Brief Description

This project analyzes how casual riders and annual members use Cyclistic bikes differently, using historical bike-share data. The goal is to uncover behavior patterns to support a targeted marketing strategy focused on converting casual riders into long-term members.

Scenario

You are a junior data analyst on Cyclistic’s marketing analytics team. Your manager, Lily Moreno, has tasked you with uncovering insights into rider behavior. Your findings will guide a strategic campaign aimed at increasing annual memberships—key to Cyclistic’s sustainable growth.

About the company

Cyclistic is a bike-share program in Chicago, founded in 2016. It offers a flexible pricing structure including single-ride, daily, and annual plans. The company has:

  • 5,824 GPS-enabled bikes
  • 692 docking stations
  • Inclusive bike options (hand tricycles, reclining bikes, cargo bikes)
  • A user base that includes both leisure riders and commuters

Annual members are more profitable than casual users, and converting casual riders is central to the marketing team’s new strategy.

ASK

Business Task:

The objective is to determine how annual members and casual riders use Cyclistic bikes differently.
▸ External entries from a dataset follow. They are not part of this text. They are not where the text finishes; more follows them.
Lemma answered_later p r l l' : answered_ok p r l → answered_ok p r (l ++ l').
Proof.
  intros (resp & -> & [H|(cs & H1 & H2 & H3)]); exists resp; (split; [done|]); [by left|right].
  exists cs. splits; [done|done|by apply precedes_app].
Qed.
Lemma log_ok_forward t t' l : forward t t' → log_ok t l → log_ok t' l.
Proof.
  intros [Hk Hf] (K & Ha & Hb & Hc). unfold log_ok. splits; [auto| |done|done].
  intros p cs c Hp Hcs. destruct (Ha p cs c Hp Hcs) as (c' & Hc' & E & Hs).
  destruct (Hf c' Hc') as (c'' & Hc'' & E' & Hs'). exists c''. splits; [done|congruence|auto].
Qed.
Lemma log_ok_nil t : keyed t → log_ok t [].
Proof.
  intros K. unfold log_ok. splits; [done| | |].
  - intros p cs c Hp. by apply elem_of_nil in Hp.
  - intros p1 cs1 p2 cs2 c1 c2 [Hp _]%precedes_elem. by apply elem_of_nil in Hp.
  - intros p r Hp. by apply elem_of_nil in Hp.
Qed.
Lemma log_ok_looked t l p cs :
  (∀ c, c ∈ cs → c ∈ rows t ∧ c_status c = "pending") → log_ok t l → log_ok t (l ++ [(p, Did (Looked cs))]).
Proof.
  intros Hcs (K & Ha & Hb & Hc). unfold log_ok. splits; [done| | |].
  - intros p' cs' c [Hp|Hp%list_elem_of_singleton]%elem_of_app; [by apply (Ha p')|done].
  - intros p1 cs1 p2 cs2 c1 c2 [Hp|[Hp Hin]]%precedes_snoc_inv H1 H2; [by eapply Hb|]. injection Hp as -> ->.
    destruct (Ha p1 cs1 c1 Hin H1) as (c' & Hc' & E & Hs). destruct (Hcs c2 H2) as [Hr Hpend]. intros E'.
    apply Hs. rewrite (keyed_eq t c' c2); [done..|congruence].
  - intros p' r [Hp|Hp%list_elem_of_singleton]%elem_of_app; [|done]. by apply answered_later, Hc.
Qed.
Lemma log_ok_handed t t' l p cs :
  (∀ c, c ∈ cs → ∃ c', c' ∈ rows t ∧ c_id c' = c_id c) → mark_delivered cs t = (Ok tt, t') →
  log_ok t l → log_ok t' (l ++ [(p, Did (Handed cs))]).
Proof.
  intros Hex Hm Hl. pose proof (mark_forward cs t) as Hf. rewrite Hm in Hf. cbn [snd] in Hf.
  apply (log_ok_forward _ _ _ Hf) in Hl as (K & Ha & Hb & Hc). pose proof (mark_delivered_ok _ _ _ Hm) as Hrows.
  unfold log_ok. splits; [done| | |].
  - intros p' cs' c [Hp|Hp%list_elem_of_singleton]%elem_of_app Hin; [by apply (Ha p' cs')|]. injection Hp as -> ->.
    destruct (Hex c Hin) as (c' & Hc' & E). eexists. split; [apply Hrows; by exists c'|].
    rewrite E, bool_decide_eq_true_2 by (by apply list_elem_of_fmap_2). cbn [andb].
    destruct (c_status c' =s "pending") eqn:Es; [done|]. bprop. done.
  - intros p1 cs1 p2 cs2 c1 c2 [Hp|[Hp _]]%precedes_snoc_inv; [by eapply Hb|done].
  - intros p' r [Hp|Hp%list_elem_of_singleton]%elem_of_app; [|done]. by apply answered_later, Hc.
Qed.
Lemma log_ok_answer t l p r : answered_ok p r l → log_ok t l → log_ok t (l ++ [(p, Answered r)]).
Proof.
  intros Hr (K & Ha & Hb & Hc). unfold log_ok. splits; [done| | |].
  - intros p' cs' c [Hp|Hp%list_elem_of_singleton]%elem_of_app; [by apply (Ha p')|done].
  - intros p1 cs1 p2 cs2 c1 c2 [Hp|[Hp _]]%precedes_snoc_inv; [by eapply Hb|done].
  - intros p' r' [Hp|Hp%list_elem_of_singleton]%elem_of_app; apply answered_later; [by apply Hc|by injection Hp as -> ->].
Qed.

Lemma nothing_closes p resp m : delivered_ids resp = [] → closes onwards queue_ok p (Ok resp) m.
Proof. intros Hd m' _ Hi. apply log_ok_answer; [|done]. exists resp. split; [done|by left]. Qed.

Lemma take_wp p m tn ag :
  wp onwards queue_ok p m (take_commands_p hmac_hex e tn ag)
    (λ out m', match out with
               | Ok cs => closes onwards queue_ok p (Ok (respond 200 (commands_json cs))) m'
               | Throw _ => closes onwards queue_ok p (Ok ise) m'
               end).
Proof.
  unfold take_commands_p. apply wp_bind. cbn. intros m1 _ Hi1.
  assert (Hsame : (on_cmds (find_open hmac_hex e tn ag) (shared m1)).2 = shared m1).
  { unfold on_cmds. pose proof (find_open_same tn ag (fs_cmds (shared m1))) as Hs.
    destruct (find_open _ _ _ _ _) as [out t']. cbn in Hs |- *. rewrite Hs. by destruct (shared m1). }
  unfold fire. rewrite Hsame. unfold on_cmds. pose proof (find_open_same tn ag (fs_cmds (shared m1))) as Hs.
  destruct (find_open hmac_hex e tn ag (fs_cmds (shared m1))) as [[cs|msg] t'] eqn:Ef; cbn [fst map].
  2:{ rewrite app_nil_r. splits; [by destruct m1|reflexivity|]. by apply nothing_closes. }
  apply find_open_ok in Ef as (_ & _ & Hnd & Hcs).
  assert (Hpend : ∀ c, c ∈ cs → c ∈ rows (fs_cmds (shared m1)) ∧ c_status c = "pending").
  { intros c Hc. apply Hcs in Hc as (Hc & Ho & _). by apply open_for_spec in Ho as (_ & _ & ? & _). }
  splits; [by apply log_ok_looked|reflexivity|]. destruct (bool_decide _) eqn:Enil; [by apply nothing_closes|].
  intros m2 [Hg (ext & El & _)] Hi2. cbn [shared log] in Hg, El.
  assert (Hex : ∀ c, c ∈ cs → ∃ c', c' ∈ rows (fs_cmds (shared m2)) ∧ c_id c' = c_id c).
  { intros c Hc. destruct (proj2 Hg c (proj1 (Hpend c Hc))) as (c' & ? & ? & _). eauto. }
  assert (Hlook : (p, Did (Looked cs)) ∈ log m2) by (rewrite El; set_solver).
  assert (Hkeyed : NoDup (map c_id cs)) by (apply Hnd, Hi1).
  unfold fire, on_cmds. pose proof (mark_forward cs (fs_cmds (shared m2))) as Hf.
  destruct (mark_delivered cs (fs_cmds (shared m2))) as [[[]|msg] t2] eqn:Em; cbn [fst snd map shared log fs_cmds] in *.
  - splits; [by eapply log_ok_handed|done|]. cbn. intros m3 [_ (ext' & El' & _)] Hi3. cbn [log] in El'.
    apply log_ok_answer; [|done]. eexists. split; [done|]. right. exists cs. rewrite delivered_commands.
    splits; [done|done|]. rewrite El'. apply precedes_app, precedes_snoc, Hlook.
  - rewrite app_nil_r. splits; [by eapply log_ok_forward|done|]. by apply nothing_closes.
Qed.
End statements.

Section overlap.
Context (hmac_hex : jstring → jstring → jstring) (e : env).
Context (post : jstring → headers → res (Z * option json))
  (execFile : jstring → list jstring → res (jstring * jstring)).
Context (findKey : jstring → option (option ApiKey)).
Context {Tc : Type} `{!Table Tc AgentCommand c_id}.
Abbreviation fleet_log := (list (nat * entry fleet_event (res response))).
Abbreviation starts := (fleet_starts hmac_hex e post execFile findKey).
Implicit Types (l : fleet_log).

Lemma overlap_inv s0 c :
  keyed (fs_cmds s0) → pool_reach starts s0 c → queue_ok (at_moment c) ∧ forward (fs_cmds s0) (fs_cmds (shared (at_moment c))).
Proof.
  intros K0. apply (pool_invariant starts onwards queue_ok).
  - by apply log_ok_nil.
  - intros t m p Hst Hi _.
    assert (Hq : ∀ q, silent onwards hands_nothing q → safe onwards queue_ok t m q).
    { intros q. apply silent_wp; [done| |].
      - intros m' s' Hi' Hk. by eapply log_ok_forward.
      - intros r m' (resp & -> & Hd). by apply nothing_closes. }
    destruct Hst as [r|id now r|now r].
    + apply poll_wp; [intros; apply take_wp|intros; by apply nothing_closes].
    + apply Hq, create_silent; intros.
      * unfold onwards. by rewrite H.
      * apply on_cmds_onwards. intros; apply create_row_forward.
      * apply on_cmds_onwards. intros; apply sign_row_forward.
      * apply on_cmds_onwards. intros; apply complete_forward.
    + apply Hq, ack_silent; intros.
      * unfold onwards. by rewrite H.
      * apply on_cmds_onwards. intros; apply update_acked_forward.
Qed.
This analysis will identify trends in rider behavior—such as ride length, frequency, or preferred days—and clarify whether casual riders show habits that suggest they could become members. These findings will inform a targeted marketing campaign to increase annual memberships.

Why This Matters

Key Stakeholders
  • Lily Moreno (Director of Marketing): Needs insights to build campaigns that resonate with casual riders.
  • Cyclistic Marketing Analytics Team: Will support the analysis and contribute to strategy refinement.
  • Executive Team: Demands clear, data-backed recommendations before approving marketing decisions.
  • Casual Riders: Target group for conversion based on behavioral trends.
  • Annual Members: Provide baseline metrics for comparison.

PREPARE

2.1 Data Source

For this project, I’m working with two datasets:

  • Divvy_Trips_2019_Q1.csv
  • Divvy_Trips_2020_Q1.csv

These files contain historical trip records for a bike-share program in Chicago, made available by Motivate International Inc. under a public license. Although Cyclistic is fictional, these datasets are representative and appropriate for this analysis. They include key attributes such as rider type, ride duration, start and end times, and station IDs—all crucial for examining usage behavior.

Data Storage and Organization

I created a dedicated folder named cyclistic_case_study on my device to house all related materials. Within it, I organized:

  • original_data/ – where the raw .csv files live
  • processed_data/ – for cleaned and transformed data
  • outputs/ – visualizations and summary files

This structure helps me stay organized as I move through the steps of the analysis.

ROCCC Check for Data Credibility

To ensure the data is suitable, I evaluated it using the ROCCC framework:

  • Reliable: The datasets come from a well-established data provider and were used by many analysts.

  • Original: I’m working with raw trip-level data, not summaries.

  • Comprehensive: The data spans different seasons and contains a variety of variables useful for behavioral segmentation.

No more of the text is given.